6 Trends That Go Beyond the Buzz of Big Data
ObservePoint expands its tag management system.
It seems that there's as much substance as there is hype around Big Data. According to the study “Big Data Executive Survey 2013: The State of Big Data in the Large Corporate World,” by consultancy and analyst firm NewVantage Partners, 91% of Fortune 1000 senior executives report that their organization has a Big Data initiative in place, or is planning one. Of those respondents, 60% say that they've implemented a Big Data initiative. And 32% of executives note that their firm's Big Data initiative is already operationalized across the organization. NewVantage Partners defines Big Data as “new database management and analytical approaches developed for analyzing, storing, and manipulating large or complex data.”
NewVantage Partners surveyed C-level and other senior executives from across disciplines, but emphasizes the value of the findings to marketers. “Big Data initiatives may have their greatest impact on marketing effectiveness,” says Randy Bean, managing partner, NewVantage Partners. “Our Big Data executive survey indicated that marketing and sales were the primary drivers of Big Data corporate investments: 77% of executives indicated that marketing and sales were the business functions driving Big Data investment; 87% noted the need to accelerate time-to-answer for critical business questions.
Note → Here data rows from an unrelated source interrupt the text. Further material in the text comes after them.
(* ===== verification/MirrorServerProps.v ===== *)
(** * What the local server guarantees

    Invariants of [server_step]: the two channels count the handlers that hold
    a place; a registered client has the current secret or is being closed;
    only a request from the public host gets as far as the terminal; every
    client that was announced is taken back; and remote diagnostics are bounded
    in number and in rate. *)

From S2P Require Import Prelude GoString GoUnicode GoConv GoErrors GoPath MirrorProtocol MirrorDiagnostics MirrorServer.
Open Scope Z_scope.

(** ** Where a handler is *)

Fixpoint holds_handshake (p : phase) : bool :=
  match p with
  | Holding | Upgrading _ | Authenticating _ | ReturningHandshake => true
  | Recording _ next => holds_handshake next
  | _ => false
  end.
Fixpoint holds_client (p : phase) : bool :=
  match p with
  | GivenPlace _ | Registered _ | Refused _ | Serving _ | Unregister _ | ReturningClient => true
  | Recording _ next => holds_client next
  | _ => false
  end.
(** The credential a handler has read, and the one it is registered with. *)
Fixpoint credential_of (p : phase) : option credential :=
  match p with
  | Upgrading c | Authenticating c | Authenticated c | GivenPlace c | Registered c | Refused c | Serving c
  | Unregister c => Some c
  | Recording _ next => credential_of next
  | _ => None
  end.
Fixpoint registered (p : phase) : option credential :=
  match p with
  | Registered c | Refused c | Serving c | Unregister c => Some c
  | Recording _ next => registered next
  | _ => None
  end.
(** Whether [Connected] and [Disconnected] have been called. *)
Fixpoint calls_ok (p : phase) (con dis : bool) : Prop :=
  match p with
  | Refused _ | Serving _ => con = true /\ dis = false
  | Unregister _ => con = true /\ dis = true
  | ReturningClient | Finished => con = dis
  | Recording _ next => calls_ok next con dis
  | _ => con = false /\ dis = false
  end.

Lemma registered_credential p c : registered p = Some c -> credential_of p = Some c.
Proof. induction p; cbn; try done. Qed.

Section Server.
Variables (has_sink : bool) (secret0 host0 : bytes).
#[local] Abbreviation step := (server_step has_sink).
#[local] Abbreviation sreach := (reachable (fun w => w = started secret0 host0) step).

(** The parts of the server the diagnostics leave alone. *)
Record frame (s s' : LocalServer) : Prop := {
  fr_secret : s_secret s' = s_secret s; fr_host : s_publicHost s' = s_publicHost s;
  fr_version : secretVersion s' = secretVersion s; fr_connections : connections s' = connections s;
  fr_handshakes : handshakes s' = handshakes s; fr_clients : s_clients s' = s_clients s;
  fr_closed : closedNow s' = closedNow s; fr_issued : issued s' = issued s; fr_hosts : hosts s' = hosts s
}.

Lemma record_frame now key r s : frame s (recordRemoteDiagnostic has_sink now key r s).
Proof. unfold recordRemoteDiagnostic. repeat case_goal; by split. Qed.
Lemma rejection_frame now code s : frame s (recordHandshakeRejection has_sink now code s).
Proof. apply record_frame. Qed.
Lemma missing_frame now name s : frame s (recordMissingAsset has_sink now name s).
Proof. unfold recordMissingAsset. destruct (negb _); [by split|apply record_frame]. Qed.

(** ** Places *)

Record places_ok (w : server_world) : Prop := {
  pl_handshakes : handshakes (srv w) = count (fun h => holds_handshake (at_ h)) (handlers w);
  pl_clients : s_clients (srv w) = count (fun h => holds_client (at_ h)) (handlers w);
  pl_max : handshakes (srv w) <= MaxHandshakes /\ s_clients (srv w) <= MaxClients
}.

Lemma places_handler w i h a : places_ok w -> handlers w !! i = Some h ->
  places_ok (let '(h', s') := handleWebSocket has_sink i a h (srv w) in
    {| srv := s'; handlers := <[i := h']> (handlers w); setters := setters w |}).
Proof.
  intros [H1 H2 [H3 H4]] Hi.
  assert (forall h', count (fun h => holds_handshake (at_ h)) (<[i := h']> (handlers w)) =
    handshakes (srv w) - (if holds_handshake (at_ h) then 1 else 0) + (if holds_handshake (at_ h') then 1 else 0)) as C1.
  { intros h'. rewrite (count_insert _ _ i h h' Hi). lia. }
  assert (forall h', count (fun h => holds_client (at_ h)) (<[i := h']> (handlers w)) =
    s_clients (srv w) - (if holds_client (at_ h) then 1 else 0) + (if holds_client (at_ h') then 1 else 0)) as C2.
  { intros h'. rewrite (count_insert _ _ i h h' Hi). lia. }
  unfold handleWebSocket. destruct h as [os con dis p]. cbn [at_] in *.
  destruct p; cbv zeta; cbn [origins];
    try (repeat case_goal; guards; split; cbn [srv handlers]; rewrite ?C1, ?C2; cbn; try lia; done).
  destruct (rejection_frame (wa_now a) code (srv w)) as [E1 E2 E3 E4 E5 E6 E7 E8 E9].
  split; cbn [srv handlers]; rewrite ?C1, ?C2, ?E5, ?E6; cbn; lia.
Qed.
CMOs stand to be the greatest beneficiaries of Big Data.”
Based on responses from executives from organizations such as American Express, Bank of America, CVS Caremark, Johnson & Johnson, Kaiser Permanente, and Wells Fargo Bank, NewVantage Partners surmise the following:
1. Investment in Big Data is on the rise
According to the survey, 68% of executives expect their organizations to invest more than $1 million on Big Data initiatives in 2013. The percentage of companies investing more than $10 million is expected to rise from 19% in 2013 to 50% in 2016. Additionally, the number of organizations investing $50 million or more is projected to increase from 6% in 2013 to 14% in 2016.
2. C-suite sponsorship is essential to adoption
Respondents perceive executive sponsorship as the most important factor to ensuring successful adoption of Big Data within a large corporation. In fact, 83% of executives cite this as a critical factor.
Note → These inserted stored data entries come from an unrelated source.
Lemma Close_run x : creach x -> monitored kallowed knext ksees knows kstart kdone x.
Proof.
  apply thread_monitored; [apply close_knows_other|apply close_knows_call|].
  intros [w m t] (-> & Hm & Ht). cbn in Hm, Ht. subst m t. split_and!; [|apply Close_monitored|by intros []].
  split; cbn; try done; try lia. by apply reachable_init.
Qed.

(** C22: closing the server leaves nothing behind, and can finish.  [Close] runs
    beside the handlers, the manager's calls, the collector of remote
    diagnostics and other calls of [Close]; once the HTTP server was shut down
    without an error no request comes.  Then no remote diagnostic that was
    accepted is lost, and "stopped" is recorded at most once; when [Close] has
    returned no error, and ever after, every handler has finished, all places
    are free, no client is registered, every accepted diagnostic was handed on
    and "stopped" was recorded; an error means that a call of it failed or its
    context ended; and as long as that has not happened, [Close] can finish
    without an error. *)
Theorem server_close_completes x : creach x ->
  let w := th_shared x in let s := srv (cw w) in
  len (accepted s) = len (emitted s) + len (remoteDiagnostics s) /\ (stops w <= 1)%nat /\
  (th_rest x = Ret None ->
     shutDown w = true /\ all_finished (cw w) /\ handshakes s = 0 /\ s_clients s = 0 /\ connections s = ∅ /\
     remoteStopped s = true /\ len (accepted s) = len (emitted s) /\ stops w = 1%nat) /\
  (forall err, th_rest x = Ret (Some err) -> existsb kfails (th_past x) = true) /\
  (existsb kfails (th_past x) = false ->
     exists x', rtc (thread_step kdoes others) x x' /\ th_rest x' = Ret None).
Proof.
  intros Hx. cbv zeta. destruct (Close_run x Hx) as (Hk & Hm & _). rewrite <- failed_after.
  set (s := foldl knext kstart (th_past x)) in *. split_and!; [apply Hk|apply Hk|..].
  - intros Hr. rewrite Hr in Hm. destruct Hm as [Hok Hfailed].
    destruct (k_failed s) eqn:Hf; [by destruct (Hfailed eq_refl)|]. destruct (Hok eq_refl) as [_ Hst].
    assert (Hall : all_finished (cw (th_shared x))) by (apply (kn_finished _ _ Hk); [done|lia]).
    assert (Hstops : stops (th_shared x) = 1%nat) by (apply (kn_recorded _ _ Hk); lia).
    destruct (finished_free has_sink secret0 host0 _ (kn_reach _ _ Hk) Hall) as (F1 & F2 & F3).
    split_and!; try done; [by apply (kn_shut _ _ Hk); [|lia]|apply (kn_stopped _ _ Hk); lia|].
    rewrite (kn_accounted _ _ Hk), (kn_drained _ _ Hk), len_nil, Z.add_0_r; [done|by apply (kn_stops _ _ Hk)].
  - intros err Hr. rewrite Hr in Hm. destruct Hm as [Hok _]. destruct (k_failed s); [done|]. by destruct (Hok eq_refl).
  - intros Hf. destruct x as [w m t]. cbn in Hk, Hm.
    destruct (thread_can_finish kallowed knext ksees kdoes others knows close_knows_other close_knows_call
      (fun s => k_failed s = false) Close_progress m s t w Hf Hk Hm) as (x' & a & s' & Hr & Ha & Hq & Hf').
    exists x'. split; [done|]. rewrite Ha. by destruct (proj1 Hq Hf') as [-> _].
Qed.
End Closing.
3. Big Data is about variety, volume, and analytical velocity
Most executives responding to the 2012 NewVantage survey cited “the need to integrate a greater variety of data sources” as their main focus with Big Data. Findings of the 2013 survey show that a nearly equal number of respondents cite variety (82%), volume (81%), and analytical velocity (87%)—which NewVantage defines as the speed by which organizations can obtain answers to critical business questions—as the primary benefit they expect to gain from their Big Data initiatives.
4. Accelerating time-to-answer is a core success measure
Respondents' attraction to Big Data is primarily its likelihood to help them make better, fact-based decisions. Additionally, these executives cite as valuable the ability of Big Data initiatives to accelerate the speed with which their organization can gain insight, thus answer critical business questions. As a result, 87% of respondents consider the accelerating time-to-answer as an essential metric for successful Big Data initiatives.
5. New roles and processes support are necessary
Nearly half of respondents' companies (48%) are considering or appointing executives to new roles, such as chief data officer. Another 26% already have a chief data officer in place. And 42% is launching change management initiatives like new processes and updating organizational structures to support the adoption of Big Data.
6. New technologies are essential to Big Data success
A significant number of respondents note that their organizations are implementing database management technologies such as Aster, Hadoop, and Netezza, as well as analytics solutions such as Revolution R, SAS, and Tableau, to sustain their Big Data initiatives.